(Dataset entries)
# # #

(** * Product acquisition in the storefront: slice, listing view, handlers

    A shallow embedding of
    - the [shoppingProducts] Redux slice and its three thunks, the listing
      thunk of the primary source, the details thunk and the listing thunk
      of the backup source (client/src/store/shop/products-slice),
    - the [ShoppingListing] view that owns [fallbackMode] and reacts to the
      slice and to the address through effects, with its handlers, its
      query-string helper and the blocks it renders
      (client/src/pages/shopping-view/listing),
    - the badge of [ShoppingProductTile]
      (client/src/components/shopping-view/product-tile),
    - the four handlers of server/controllers/shop/products-controller.js,
      with the names they take from the Firestore module and the numbers
      they compute as JavaScript has them,
    followed by the properties of the primary/fallback acquisition path and
    of the code around it. *)

From Stdlib Require Import ZArith Ascii String List Bool Lia.
From stdpp Require Import base decidable option list strings.
Import ListNotations.
Open Scope string_scope.

(** ** JavaScript values used by the code *)

(** [x || d] on a string that may be absent: the empty string and
    [undefined]/[null] are both falsy. *)
Definition or_else (x : option string) (d : string) : string :=
  match x with
  | Some s => if decide (s = "") then d else s
  | None => d
  end.

(** The product documents are passed through untouched by this code. *)
Record Product := {
  id : string;
  title : string;
  price : Z;
  salePrice : Z;
  category : string;
  brand : string;
  totalStock : Z;
  image : string
}.

(** ** The failure caught by a thunk *)

(** [error.response.data]: the parsed body; only [message] and [error] are
    read. *)
Record ResponseData := {
  data_message : option string;
  data_error : option string
}.

(** [error.response]: [data] is [None] when the body is [null]/[undefined],
    on which a plain property read throws. *)
Record ErrorResponse := {
  status : Z;
  data : option ResponseData
}.

(** The value caught by [catch (error)]: an axios error or any other
    exception; an absent field reads as [undefined]. *)
Record RequestError := {
  err_response : option ErrorResponse;
  err_code : option string;
  err_message : option string
}.

(** The object handed to [rejectWithValue]. *)
Record RejectValue := {
  type : string;
  message : string;
  code : string
}.

#[global] Instance RejectValue_eq_dec : EqDecision RejectValue.
Proof. solve_decision. Defined.

(** ** Thunk catch blocks *)

(** The [catch] block of [fetchAllFilteredProducts].  [None] is the case in
    which the block itself throws (a property read on a null body), so that
    the thunk is rejected without a value.  [debugAuthStateAsync] only logs
    and is left out. *)
Definition fetchAllFilteredProducts_catch (error : RequestError)
  : option RejectValue :=
  match err_response error with
  | Some response =>
      if decide (status response = 401%Z) then
        d ← data response;
        Some {| type := "AUTH_ERROR";
                message := or_else (data_message d)
                             "Authentication required. Please log in.";
                code := "UNAUTHORIZED" |}
      else if decide (status response = 404%Z) then
        Some {| type := "NOT_FOUND";
                message := "Products not found";
                code := "PRODUCTS_NOT_FOUND" |}
      else if decide (status response = 500%Z) then
        d ← data response;
        Some {| type := "SERVER_ERROR";
                message := or_else (data_error d)
                             "Server error while fetching products";
                code := "SERVER_ERROR" |}
      else
        d ← data response;
        Some {| type := "API_ERROR";
                message := or_else (data_message d) "Failed to fetch products";
                code := "API_ERROR" |}
  | None =>
      if decide (err_code error = Some "ECONNABORTED") then
        Some {| type := "NETWORK_ERROR";
                message := "Request timeout. Please check your connection.";
                code := "TIMEOUT" |}
      else
        Some {| type := "NETWORK_ERROR";
                message := or_else (err_message error) "Network error occurred";
                code := "NETWORK_ERROR" |}
  end.

(** The [catch] block of [fetchProductsFromMongoDB]:
    [error.response?.data?.message || "Failed to fetch products"]. *)
Definition fetchProductsFromMongoDB_catch (error : RequestError) : RejectValue :=
  {| type := "DATABASE_ERROR";
     message := or_else (r ← err_response error; d ← data r; data_message d)
                  "Failed to fetch products";
     code := "DATABASE_ERROR" |}.

(** ** Error categories of the specification *)

Inductive Category :=
  | Unauthorized | NotFound | ServerFault | Timeout | NetworkFault
  | GenericApiFault.

#[global] Instance Category_eq_dec : EqDecision Category.
Proof. solve_decision. Defined.

(** How a rejected value is read as a category: by its [type], and for
    [NETWORK_ERROR] by its [code].  [DATABASE_ERROR] has no category. *)
Definition categoryOf (p : RejectValue) : option Category :=
  if decide (type p = "AUTH_ERROR") then Some Unauthorized
  else if decide (type p = "NOT_FOUND") then Some NotFound
  else if decide (type p = "SERVER_ERROR") then Some ServerFault
  else if decide (type p = "API_ERROR") then Some GenericApiFault
  else if decide (type p = "NETWORK_ERROR") then
    if decide (code p = "TIMEOUT") then Some Timeout else Some NetworkFault
  else None.
(** In a new map every walk succeeds. *)
Lemma setValue_empty (key submap : string) (p : list string) (v : DataType) :
  p <> [] -> exists m, setValue key submap p v ∅ = Ok m.
Proof.
  induction p as [|a p IH]; [contradiction|]. intros _.
  rewrite setValue_cons, lookup_empty. destruct p as [|b p].
  - simpl. eauto.
  - destruct IH as (sub & Hsub); [discriminate|].
    unfold headValue. rewrite Hsub. simpl. eauto.
Qed.

Lemma incomparable_cons (a : string) (p q : list string) :
  incomparable (a :: p) (a :: q) -> incomparable p q.
Proof.
  intros [H1 H2]. split; intros H; [apply H1 | apply H2]; now apply prefix_cons.
Qed.

Lemma incomparable_nonempty (a : string) (p q : list string) :
  incomparable (a :: p) (a :: q) -> p <> [] /\ q <> [].
Proof.
  intros [H1 H2]. split; intros ->; [apply H1 | apply H2];
    apply prefix_cons, prefix_nil.
Qed.

Lemma incomparable_sym (p q : list string) : incomparable p q -> incomparable q p.
Proof. intros [H1 H2]. now split. Qed.

(** The sub map in which the walk goes on, and the sub map it leaves. *)
Lemma headValue_Map (key submap : string) (rest : list string) (v x : DataType)
  (cur : option DataType) :
  rest <> [] ->
  headValue key submap rest v cur = Ok x ->
  exists base sub,
    (cur = None /\ base = ∅ \/ cur = Some (Map base)) /\
    setValue key submap rest v base = Ok sub /\ x = Map sub.
Proof.
  intros Hrest. unfold headValue. destruct rest as [|r rest]; [contradiction|].
  destruct cur as [[]|]; try discriminate; rewrite bind_Ok;
    intros (sub & Hsub & [= <-]); eauto 8.
Qed.

Lemma headValue_Map_intro (key submap : string) (rest : list string)
  (v : DataType) (base sub : gmap string DataType) :
  rest <> [] ->
  setValue key submap rest v base = Ok sub ->
  headValue key submap rest v (Some (Map base)) = Ok (Map sub).
Proof.
  intros Hrest Hsub. unfold headValue. destruct rest; [contradiction|].
  now rewrite Hsub.
Qed.

(** Two walks along incomparable paths that both succeed from a map also
    succeed one after the other, in either order, and with one result. *)
Lemma setValue_diamond (p : list string) :
  forall (q : list string) (k1 s1 k2 s2 : string) (v w : DataType)
         (m m1 m1' : gmap string DataType),
    incomparable p q ->
    setValue k1 s1 p v m = Ok m1 ->
    setValue k2 s2 q w m = Ok m1' ->
    exists m2, setValue k2 s2 q w m1 = Ok m2 /\ setValue k1 s1 p v m1' = Ok m2.
Proof.
  induction p as [|a p IH]; intros q k1 s1 k2 s2 v w m m1 m1' Hinc Hp Hq.
  - discriminate Hp.
  - destruct q as [|b q]; [discriminate Hq|].
    rewrite setValue_cons in Hp, Hq.
    apply bind_Ok in Hp as (x & Hx & [= <-]).
    apply bind_Ok in Hq as (y & Hy & [= <-]).
    rewrite !setValue_cons.
    destruct (decide (a = b)) as [<- | Hab].
    + destruct (incomparable_nonempty _ _ _ Hinc) as [Hpne Hqne].
      apply incomparable_cons in Hinc.
      rewrite !lookup_insert_eq.
      apply headValue_Map in Hx as (base & sub1 & Hbase & Hsub1 & ->); [|exact Hpne].
      apply headValue_Map in Hy as (base' & sub1' & Hbase' & Hsub1' & ->); [|exact Hqne].
      assert (base' = base) as ->.
      { destruct Hbase as [[Hc ->] | Hc], Hbase' as [[Hc' ->] | Hc'];
          rewrite Hc in Hc'; congruence. }
      destruct (IH q k1 s1 k2 s2 v w base sub1 sub1' Hinc Hsub1 Hsub1')
        as (sub2 & H1 & H2).
      exists (<[a := Map sub2]> m).
      rewrite (headValue_Map_intro _ _ _ _ _ _ Hqne H1).
      rewrite (headValue_Map_intro _ _ _ _ _ _ Hpne H2).
      simpl. now rewrite !insert_insert_eq.
    + rewrite lookup_insert_ne by exact Hab.
      rewrite lookup_insert_ne by (intros ->; now apply Hab).
      rewrite Hx, Hy. simpl.
      exists (<[b := y]> (<[a := x]> m)). split; [reflexivity|].
      f_equal. apply insert_insert_ne. intros ->. now apply Hab.
Qed.

(** *** The loop over the entries *)

Section Assembly.

Variable optim : Optimizations.

Lemma addEntry_diamond (k1 k2 : string) (e1 e2 : SourceValue) (m m1 m1' : gmap string DataType) :
incomparable (keyPath k1) (keyPath k2) ->
addEntry optim k1 e1 m = Ok m1 ->
addEntry optim k2 e2 m = Ok m1' ->
exists m2, addEntry optim k2 e2 m1 = Ok m2 /\ addEntry optim k1 e1 m1' = Ok m2.
Proof.
unfold addEntry. intros Hinc.
destruct (ToMMDBType e1 optim) as [v|]; [|discriminate].
destruct (ToMMDBType e2 optim) as [w|]; [|discriminate].
now apply setValue_diamond.
Qed.

Lemma addEntry_empty (k : string) (e : SourceValue) :
isOk (ToMMDBType e optim) = true -> isOk (addEntry optim k e ∅) = true.
Proof.
unfold addEntry. destruct (ToMMDBType e optim) as [v|]; [|discriminate].
intros _.
destruct (setValue_empty k (strings.Join (take 1 (strings.Split k ".")) ".")
            (strings.Split k ".") v (Split_nonempty k ".")) as (m & ->).
reflexivity.
Qed.

Lemma independent_cons (e : string * SourceValue) (order : list (string * SourceValue)) :
independent (e :: order) ->
independent order /\
forall e', e' ∈ order -> incomparable (keyPath e.1) (keyPath e'.1).
Proof.
intros [Hnd Hinc]. apply NoDup_cons in Hnd as [Hnotin Hnd].
split; [split; [exact Hnd|] |].
- intros e1 e2 H1 H2. apply Hinc; now apply elem_of_cons; right.
- intros e' He'. apply Hinc.
  + apply elem_of_cons. now left.
  + apply elem_of_cons. now right.
  + intros ->. contradiction.
Qed.

Lemma independent_perm (order order' : list (string * SourceValue)) :
order ≡ₚ order' -> independent order -> independent order'.
Proof.
intros Hperm [Hnd Hinc]. split.
- now rewrite <- Hperm.
- intros e1 e2 H1 H2. apply Hinc; now rewrite Hperm.
Qed.

(** Adding an entry leaves the entries independent of it ready. *)
Lemma ready_step (e : string * SourceValue) (order : list (string * SourceValue))
(m m1 : gmap string DataType) :
(forall e', e' ∈ order -> incomparable (keyPath e.1) (keyPath e'.1)) ->
ready optim order m ->
addEntry optim e.1 e.2 m = Ok m1 ->
ready optim order m1.
Proof.
intros Hinc Hready He e' He' Hc.
pose proof (Hready e' He' Hc) as Hok. apply isOk_true in Hok as (m1' & Hok).
destruct (addEntry_diamond _ _ _ _ _ _ _ (Hinc e' He') He Hok) as (m2 & -> & _).
reflexivity.
Qed.

Lemma ready_tail (e : string * SourceValue) (order : list (string * SourceValue))
(m : gmap string DataType) :
ready optim (e :: order) m -> ready optim order m.
Proof. intros H e' He'. apply H. apply elem_of_cons. now right. Qed.

(** On independent entries that are ready the loop succeeds, unless it
  stops at a value that does not coerce: it never fails on the shape. *)
Lemma addEntries_result (order : list (string * SourceValue)) :
forall m, independent order -> ready optim order m ->
  (exists d, addEntries optim order m = Ok d) \/
  (exists k sv e,
      (k, sv) ∈ order /\ ToMMDBType sv optim = Err e /\
      addEntries optim order m = Err (ErrTransform k (Value sv) (Type_ sv) e)).
Proof.
induction order as [|[k sv] order IH]; intros m Hind Hready; simpl.
- left. eauto.
- apply independent_cons in Hind as [Hind Hinc].
  destruct (ToMMDBType sv optim) as [v|e] eqn:Hv.
  + pose proof (Hready (k, sv) ltac:(apply elem_of_cons; now left)) as Hok.
    simpl in Hok. rewrite Hv in Hok. specialize (Hok eq_refl).
    apply isOk_true in Hok as (m1 & Hok). rewrite Hok. simpl.
    destruct (IH m1 Hind) as [Hd | (k' & sv' & e' & Hin & He' & Hres)].
    * apply (ready_step (k, sv) order m m1 Hinc); [|exact Hok].
      now apply (ready_tail (k, sv)).
    * now left.
    * right. exists k', sv', e'. repeat split; auto.
      apply elem_of_cons. now right.
  + right. exists k, sv, e. repeat split; auto.
    * apply elem_of_cons. now left.
    * unfold addEntry. now rewrite Hv.
Qed.

(** The loop succeeds on independent entries that are ready and whose
  values all coerce. *)
Lemma addEntries_Ok (order : list (string * SourceValue)) (m : gmap string DataType) :
independent order -> ready optim order m -> coercible optim order ->
exists d, addEntries optim order m = Ok d.
Proof.
intros Hind Hready Hco.
destruct (addEntries_result order m Hind Hready)
  as [Hd | (k & sv & e & Hin & He & _)]; [exact Hd|].
specialize (Hco (k, sv) Hin). simpl in Hco. now rewrite He in Hco.
Qed.

(** The result of the loop does not depend on the order of independent
  entries whose values all coerce. *)
Lemma addEntries_perm (order order' : list (string * SourceValue)) :
order ≡ₚ order' ->
forall m, independent order -> ready optim order m -> coercible optim order ->
          addEntries optim order m = addEntries optim order' m.
Proof.
induction 1 as [|[k sv] l l' Hperm IH|[k1 sv1] [k2 sv2] l|l l' l'' H1 IH1 H2 IH2];
  intros m Hind Hready Hco.
- reflexivity.
- simpl. apply independent_cons in Hind as [Hind Hinc].
  pose proof (Hready (k, sv) ltac:(apply elem_of_cons; now left)
                (Hco (k, sv) ltac:(apply elem_of_cons; now left))) as Hok.
  apply isOk_true in Hok as (m1 & Hok). simpl in Hok. rewrite Hok. simpl.
  apply IH; [exact Hind | |].
  + apply (ready_step (k, sv) l m m1 Hinc); [|exact Hok].
    now apply (ready_tail (k, sv)).
  + intros e He. apply Hco. apply elem_of_cons. now right.
- simpl.
  assert (Hin1 : (k1, sv1) ∈ (k2, sv2) :: (k1, sv1) :: l).
  { apply elem_of_cons; right; apply elem_of_cons; now left. }
  assert (Hin2 : (k2, sv2) ∈ (k2, sv2) :: (k1, sv1) :: l).
  { apply elem_of_cons; now left. }
  pose proof (Hready _ Hin1 (Hco _ Hin1)) as Hx.
  pose proof (Hready _ Hin2 (Hco _ Hin2)) as Hy.
  apply isOk_true in Hx as (mx & Hx). apply isOk_true in Hy as (my & Hy).
  simpl in Hx, Hy.
  apply independent_cons in Hind as [_ Hinc].
  pose proof (Hinc (k1, sv1) ltac:(apply elem_of_cons; now left)) as H21.
  simpl in H21. apply incomparable_sym in H21.
  destruct (addEntry_diamond _ _ _ _ _ _ _ H21 Hx Hy) as (m2 & Hxy & Hyx).
  rewrite Hx, Hy. simpl. now rewrite Hxy, Hyx.
- rewrite (IH1 m Hind Hready Hco). apply IH2.
  + now apply (independent_perm l l').
  + intros e He. apply Hready. now rewrite H1.
  + intros e He. apply Hco. now rewrite H1.
Qed.

End Assembly.

(** The entries of a conflict-free mapping are independent, in any order of
    iteration. *)
Lemma rangeOrder_independent (values : gmap string SourceValue)
  (order : list (string * SourceValue)) :
  conflictFree values -> rangeOrder values order -> independent order.
Proof.
  intros Hfree Horder. apply (independent_perm (map_to_list values)); [now symmetry|].
  split; [apply NoDup_map_to_list|].
  intros [k1 sv1] [k2 sv2] H1 H2 Hne. simpl.
  apply elem_of_map_to_list in H1, H2.
  assert (Hk : k1 <> k2) by (intros ->; apply Hne; congruence).
  assert (Hnp : forall ka kb, is_Some (values !! ka) -> is_Some (values !! kb) ->
                              ka <> kb -> ~ keyPath ka `prefix_of` keyPath kb).
  { intros ka kb Ha Hb Hab [rest Hrest]. destruct rest as [|r rest].
    - rewrite app_nil_r in Hrest. apply Hab. symmetry. now apply keyPath_inj.
    - apply (Hfree ka kb Ha Hb). exists (r :: rest). split; [discriminate | exact Hrest]. }
  split; apply Hnp; eauto.
Qed.

(** In the new map every entry is ready. *)
Lemma ready_empty (optim : Optimizations) (order : list (string * SourceValue)) :
  ready optim order ∅.
Proof. intros [k sv] _ Hc. simpl in *. now apply addEntry_empty. Qed.

Lemma rangeOrder_coercible (values : gmap string SourceValue) (optim : Optimizations)
  (order : list (string * SourceValue)) :
  allCoerce values optim -> rangeOrder values order -> coercible optim order.
Proof.
  intros Hall Horder [k sv] He. simpl.
  apply (Hall k). apply elem_of_map_to_list. now rewrite <- Horder.
Qed.

Lemma rangeOrder_map_to_list (values : gmap string SourceValue) :
  rangeOrder values (map_to_list values).
Proof. unfold rangeOrder. reflexivity. Qed.

(** ** What a document holds after assembly *)

Lemma lookupPath_cons (a : string) (p : list string) (m : gmap string DataType) :
  lookupPath (a :: p) m =
  match p with
  | [] => m !! a
  | _ :: _ => match m !! a with
              | Some (Map sub) => lookupPath p sub
              | _ => None
              end
  end.
Proof. now destruct p. Qed.

Lemma lookupPath_empty (p : list string) : lookupPath p ∅ = None.
Proof.
  destruct p as [|a [|b p]]; [reflexivity | apply lookup_empty |].
  rewrite lookupPath_cons. now rewrite lookup_empty.
Qed.

(** The walk leaves the value at the end of its path. *)
Lemma setValue_lookupPath (p : list string) :
  forall (key submap : string) (v : DataType) (m m' : gmap string DataType),
    setValue key submap p v m = Ok m' -> lookupPath p m' = Some v.
Proof.
  induction p as [|a p IH]; intros key submap v m m' Hp; [discriminate Hp|].
  rewrite setValue_cons in Hp. apply bind_Ok in Hp as (x & Hx & [= <-]).
  rewrite lookupPath_cons, lookup_insert_eq. destruct p as [|b p].
  - now injection Hx as <-.
  - apply headValue_Map in Hx as (base & sub & _ & Hsub & ->); [|discriminate].
    now apply (IH key submap v base).
Qed.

# # #

Requirement :: Will you return exactly the lines above from the one with "simpl in H21." down to the one with "(independent_perm l l').", counting both as part of the range?

Exercise solution ::
  simpl in H21. apply incomparable_sym in H21.
  destruct (addEntry_diamond _ _ _ _ _ _ _ H21 Hx Hy) as (m2 & Hxy & Hyx).
  rewrite Hx, Hy. simpl. now rewrite Hxy, Hyx.
- rewrite (IH1 m Hind Hready Hco). apply IH2.
  + now apply (independent_perm l l').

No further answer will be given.